ASSIGNMENT → For every line that contains the string "LanInterface", pull that line out of the material below.
/---
(** * Shallow embedding of the impulse discovery / ARIS protocol core

  Sources embedded:
  - include/impulse/protocol/aris.hpp      (ARISRobot, its AgentMessage)
  - include/impulse/protocol/message.hpp   (Aris, its AgentMessage)
  - unnamed/part_000, part_001             (Transport engine)
  - unnamed/part_004, part_005             (Agent and its peer table)
  - include/impulse/network/lan.hpp        (LanInterface::receive_loop)

  Machine integers are [Z] with their wrap-around written out; wire
  structs that are copied with [memcpy] are kept as their raw byte image
  ([list byte]) with field accessors reading the ABI offsets. *)

From Stdlib Require Import Strings.Byte.
From Stdlib Require Import Floats.
From stdpp Require Import base gmap strings list.

Open Scope Z_scope.
#[local] Set Warnings "-inexact-float".

(* ------------------------------------------------------------------ *)
(** ** Machine integers and byte images *)

Module Int.

(** Two's complement wrap-around of a [w]-bit signed integer. *)
Definition wrap_signed (w : Z) (z : Z) : Z :=
  let m := 2 ^ w in
  let r := z mod m in
  if r >=? 2 ^ (w - 1) then r - m else r.

Definition wrap32 (z : Z) : Z := wrap_signed 32 z.
Definition wrap64 (z : Z) : Z := wrap_signed 64 z.

Definition int32_range (z : Z) : Prop := - 2 ^ 31 <= z < 2 ^ 31.

Definition byte_to_Z (b : byte) : Z := Z.of_N (Byte.to_N b).

Definition byte_of_Z (z : Z) : byte :=
  match Byte.of_N (Z.to_N (z mod 256)) with
  | Some b => b
  | None => x00
  end.

(** Little-endian unsigned value of a byte string. *)
Fixpoint le_unsigned (bs : list byte) : Z :=
  match bs with
  | [] => 0
  | b :: rest => byte_to_Z b + 256 * le_unsigned rest
  end.

(** Little-endian encoding of [z] on [n] bytes. *)
Fixpoint le_bytes (n : nat) (z : Z) : list byte :=
  match n with
  | O => []
  | S n' => byte_of_Z z :: le_bytes n' (z / 256)
  end.

Definition slice (off len : nat) (bs : list byte) : list byte :=
  take len (drop off bs).

(** [std::string(const char * )]: the bytes up to the first NUL. *)
Fixpoint cstring (bs : list byte) : list byte :=
  match bs with
  | [] => []
  | b :: rest => if Byte.eqb b x00 then [] else b :: cstring rest
  end.

Definition to_std_string (bs : list byte) : string :=
  String.string_of_list_byte (cstring bs).

(** Overwrite [buf] from offset [off] with [bs] (test-input builder). *)
Definition write_at (off : nat) (bs buf : list byte) : list byte :=
  take off buf ++ bs ++ drop (off + length bs) buf.

End Int.

(* ------------------------------------------------------------------ *)
(** ** Capability-gated sharing policy

  [ARISRobot::should_share_info_with] (aris.hpp), identical in
  [Aris::should_share_info_with] (message.hpp) and
  [Agent::should_share_info_with] (part_005).  The local capability is
  the object's [capability_index_]; it is an explicit argument here. *)

Module Policy.

Definition should_share_info_with (capability_index other_capability : Z) : bool :=
  if (capability_index >=? 90) || (other_capability >=? 90) then true
  else if (capability_index >=? 60) && (other_capability >=? 60) then true
  else if (capability_index >=? 50) && (other_capability >=? 50) then true
  else (capability_index >=? 25) && (other_capability >=? 25).

End Policy.

(* ------------------------------------------------------------------ *)
(** ** ARISRobot (aris.hpp) *)

Module ARISRobot.

(** [enum class Protocol : int32_t]: any [int32_t] value, since
    [static_cast<Protocol>] may produce values outside the enumerators. *)
Definition Protocol := Z.
Definition NONE : Protocol := -1.
Definition DDS_RTPS : Protocol := 0.
Definition ZENOH : Protocol := 1.
Definition MQTT : Protocol := 2.

(** [static_cast<Protocol>(msg.protocol)] from a [uint32_t] field. *)
Definition protocol_of_wire (p : Z) : Protocol := Int.wrap32 p.

Definition select_protocol (capability_index_ : Z) : Protocol :=
  if capability_index_ >=? 90 then DDS_RTPS
  else if capability_index_ >=? 60 then ZENOH
  else MQTT.

(** [struct AgentMessage] of aris.hpp, x86-64 layout:
    timestamp@0 (8), public_key@8 (64), uuid@72 (37), orchestrator@109,
    zero_ref@112 (24), participant_uuids@136 (370), capability_index@508,
    medium@512, protocol@516, ipv6_addresses@520 (138), robot_id@660,
    robot_name@664 (32); [sizeof] = 696.  [memcpy] copies the image, so a
    message is its byte image. *)
Definition AgentMessage := list byte.
Definition sizeof_AgentMessage : nat := 696.

Definition off_uuid : nat := 72.
Definition off_capability_index : nat := 508.
Definition off_protocol : nat := 516.

(** [AgentMessage::deserialize]: [memcpy(&msg, buffer, sizeof)]. *)
Definition deserialize (buffer : list byte) : AgentMessage :=
  take sizeof_AgentMessage buffer.

(** [std::string(msg.uuid)]: reads from the [uuid] field up to a NUL. *)
Definition uuid_of (msg : AgentMessage) : string :=
  Int.to_std_string (drop off_uuid msg).

Definition capability_index (msg : AgentMessage) : Z :=
  Int.wrap32 (Int.le_unsigned (Int.slice off_capability_index 4 msg)).

Definition protocol (msg : AgentMessage) : Z :=
  Int.le_unsigned (Int.slice off_protocol 4 msg).

(** The members of [ARISRobot] that the discovery logic touches. *)
Record robot := mk_robot {
  uuid_ : string;
  chosen_protocol_ : Protocol;
  capability_index_ : Z;
  known_robots_ : gmap string AgentMessage;
  tokens_ : Z;
  last_token_update_ : Z   (* steady clock, milliseconds *)
}.

Definition set_chosen_protocol (p : Protocol) (r : robot) : robot :=
  mk_robot (uuid_ r) p (capability_index_ r) (known_robots_ r) (tokens_ r) (last_token_update_ r).
Definition set_known_robots (m : gmap string AgentMessage) (r : robot) : robot :=
  mk_robot (uuid_ r) (chosen_protocol_ r) (capability_index_ r) m (tokens_ r) (last_token_update_ r).
Definition set_tokens (t : Z) (r : robot) : robot :=
  mk_robot (uuid_ r) (chosen_protocol_ r) (capability_index_ r) (known_robots_ r) t (last_token_update_ r).
Definition set_tokens_at (t now : Z) (r : robot) : robot :=
  mk_robot (uuid_ r) (chosen_protocol_ r) (capability_index_ r) (known_robots_ r) t now.

(** Constructor: [chosen_protocol_(NONE)], [tokens_(1000)],
    [uuid_ = generate_uuid()] (random, given here), [last_token_update_ = now]. *)
Definition create (uuid : string) (capability : Z) (now : Z) : robot :=
  mk_robot uuid NONE capability ∅ 1000 now.

Definition should_share_info_with (r : robot) (other_capability : Z) : bool :=
  Policy.should_share_info_with (capability_index_ r) other_capability.

(** [ARISRobot::receive_message].  [dg] is the datagram pending on the
    socket ([None]: [recvfrom] fails with [EAGAIN]); it is read into a
    1024-byte buffer, so [received] is its length capped at 1024. *)
Definition receive_message (dg : option (list byte)) (r : robot) : bool * robot :=
  match dg with
  | None => (false, r)
  | Some pkt =>
      let buffer := take 1024 pkt in
      let received := length buffer in
      if Nat.eqb received sizeof_AgentMessage then
        let msg := deserialize buffer in
        if String.eqb (uuid_of msg) (uuid_ r) then (false, r)
        else
          let r1 := if chosen_protocol_ r =? NONE
                    then set_chosen_protocol (protocol_of_wire (protocol msg)) r
                    else r in
          let r2 := if should_share_info_with r1 (capability_index msg)
                    then set_known_robots (<[uuid_of msg := msg]> (known_robots_ r1)) r1
                    else r1 in
          (true, r2)
      else (false, r)
  end.

(** [ARISRobot::update_tokens]; [now] is the steady clock in ms.
    [bandwidth_mbps * elapsed.count()] is a [long long], the quotient is
    stored in an [int], and [tokens_.load() + new_tokens] is an [int] sum. *)
Definition update_tokens (now : Z) (r : robot) : robot :=
  let elapsed := now - last_token_update_ r in
  if elapsed >? 100 then
    let bandwidth_mbps := 10 in
    let new_tokens := Int.wrap32 (Z.quot (Int.wrap64 (bandwidth_mbps * elapsed)) 10) in
    set_tokens_at (Z.min (Int.wrap32 (tokens_ r + new_tokens)) 1000) now r
  else r.

(** [ARISRobot::consume_tokens]: [tokens_ -= count] on an [atomic<int>]. *)
Definition consume_tokens (count : Z) (r : robot) : bool * robot :=
  let current := tokens_ r in
  if current >=? count then (true, set_tokens (Int.wrap32 (current - count)) r)
  else (false, r).

(** First loop of [ARISRobot::discovery_loop]: one element of [polls] per
    100 ms iteration inside the listen window, carrying the pending
    datagram and the steady-clock time used by [update_tokens]. *)
Fixpoint listen (polls : list (option (list byte) * Z)) (r : robot) : bool * robot :=
  match polls with
  | [] => (false, r)
  | (dg, now) :: rest =>
      let '(got, r') := receive_message dg r in
      if got then (true, r') else listen rest (update_tokens now r')
  end.

(** [if (!heard_network) chosen_protocol_ = select_protocol();] *)
Definition elect (heard_network : bool) (r : robot) : robot :=
  if heard_network then r
  else set_chosen_protocol (select_protocol (capability_index_ r)) r.

Definition listen_then_elect (polls : list (option (list byte) * Z)) (r : robot) : bool * robot :=
  let '(heard, r') := listen polls r in (heard, elect heard r').

(** Test-input builder: a 696-byte image with the given uuid,
    capability and protocol fields, every other byte zero. *)
Definition mk_packet (uuid : string) (cap prot : Z) : list byte :=
  Int.write_at off_protocol (Int.le_bytes 4 prot)
    (Int.write_at off_capability_index (Int.le_bytes 4 cap)
      (Int.write_at off_uuid (String.list_byte_of_string uuid)
        (replicate sizeof_AgentMessage x00))).

(** Token-bucket events of the discovery loop. *)
Inductive bucket_event :=
| Refill (now : Z)
| Consume (count : Z).

Definition bucket_step (e : bucket_event) (r : robot) : robot :=
  match e with
  | Refill now => update_tokens now r
  | Consume n => snd (consume_tokens n r)
  end.

Fixpoint bucket_run (es : list bucket_event) (r : robot) : robot :=
  match es with
  | [] => r
  | e :: es' => bucket_run es' (bucket_step e r)
  end.

End ARISRobot.

(* ------------------------------------------------------------------ *)
(** ** Aris (message.hpp) over a LanInterface (lan.hpp) *)

Module Aris.

(** [struct AgentMessage] of message.hpp (no [medium]/[protocol]):
    timestamp@0, public_key@8 (64), uuid@72 (37), orchestrator@109,
    zero_ref@112 (24), participant_uuids@136 (370), capability_index@508,
    ipv6_addresses@512 (138), robot_id@652, robot_name@656 (32);
    [sizeof] = 688. *)
Definition AgentMessage := list byte.
Definition sizeof_AgentMessage : nat := 688.

Definition off_timestamp : nat := 0.
Definition off_uuid : nat := 72.
Definition off_capability_index : nat := 508.

Definition deserialize (buffer : list byte) : AgentMessage :=
  take sizeof_AgentMessage buffer.

Definition uuid_of (msg : AgentMessage) : string :=
  Int.to_std_string (drop off_uuid msg).

Definition capability_index (msg : AgentMessage) : Z :=
  Int.wrap32 (Int.le_unsigned (Int.slice off_capability_index 4 msg)).

Record aris := mk_aris {
  uuid_ : string;
  capability_index_ : Z;
  known_robots_ : gmap string AgentMessage
}.

Definition set_known_robots (m : gmap string AgentMessage) (a : aris) : aris :=
  mk_aris (uuid_ a) (capability_index_ a) m.

Definition should_share_info_with (a : aris) (other_capability : Z) : bool :=
  Policy.should_share_info_with (capability_index_ a) other_capability.

(** [Aris::handle_incoming_message(message, from_addr)]. *)
Definition handle_incoming_message (message : list byte) (from_addr : string) (a : aris) : aris :=
  if Nat.eqb (length message) sizeof_AgentMessage then
    let msg := deserialize message in
    if should_share_info_with a (capability_index msg)
    then set_known_robots (<[uuid_of msg := msg]> (known_robots_ a)) a
    else a
  else a.

(** One datagram of [LanInterface::receive_loop] delivered to the
    callback that [Aris::start] registers: datagrams are read into a
    1024-byte buffer, empty reads are skipped, and datagrams whose source
    address is the interface's own [address_] are dropped. *)
Definition lan_receive (address_ : string) (pkt : list byte) (from_addr : string) (a : aris) : aris :=
  let received := take 1024 pkt in
  if Nat.eqb (length received) 0 then a
  else if String.eqb from_addr address_ then a
  else handle_incoming_message received from_addr a.

(** Test-input builder: a 688-byte image with the given timestamp, uuid
    and capability fields, every other byte zero. *)
Definition mk_packet (ts : Z) (uuid : string) (cap : Z) : list byte :=
  Int.write_at off_capability_index (Int.le_bytes 4 cap)
    (Int.write_at off_uuid (String.list_byte_of_string uuid)
      (Int.write_at off_timestamp (Int.le_bytes 8 ts)
        (replicate sizeof_AgentMessage x00))).

End Aris.

(* ------------------------------------------------------------------ *)
(** ** Generic Transport engine, receive path
  ([impulse::Transport::handle_incoming_message], part_000; the same
  body in part_001).  The owner's state [St] (e.g. an Agent's peer table)
  is only reachable through the registered handler; the list returned
  records the handler invocations. *)

Module Transport.
Section Engine.
Context {MessageT St : Type}.
(** [msg.get_size()] of the bound message type. *)
Variable get_size : nat.
(** [msg.deserialize(message.c_str())]. *)
Variable deserialize : list byte -> MessageT.

Definition handler := MessageT -> string -> Z -> St -> St.

Definition handle_incoming_message (message_handler_ : option handler)
    (message : list byte) (from_addr : string) (from_port : Z) (s : St)
    : St * list (MessageT * string * Z) :=
  if Nat.eqb (length message) get_size then
    let msg := deserialize message in
    match message_handler_ with
    | Some h => (h msg from_addr from_port s, [(msg, from_addr, from_port)])
    | None => (s, [])
    end
  else (s, []).
End Engine.
End Transport.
\---
ANSWER TO THE PROBLEM →
  - include/impulse/network/lan.hpp        (LanInterface::receive_loop)
(** ** Aris (message.hpp) over a LanInterface (lan.hpp) *)
(** One datagram of [LanInterface::receive_loop] delivered to the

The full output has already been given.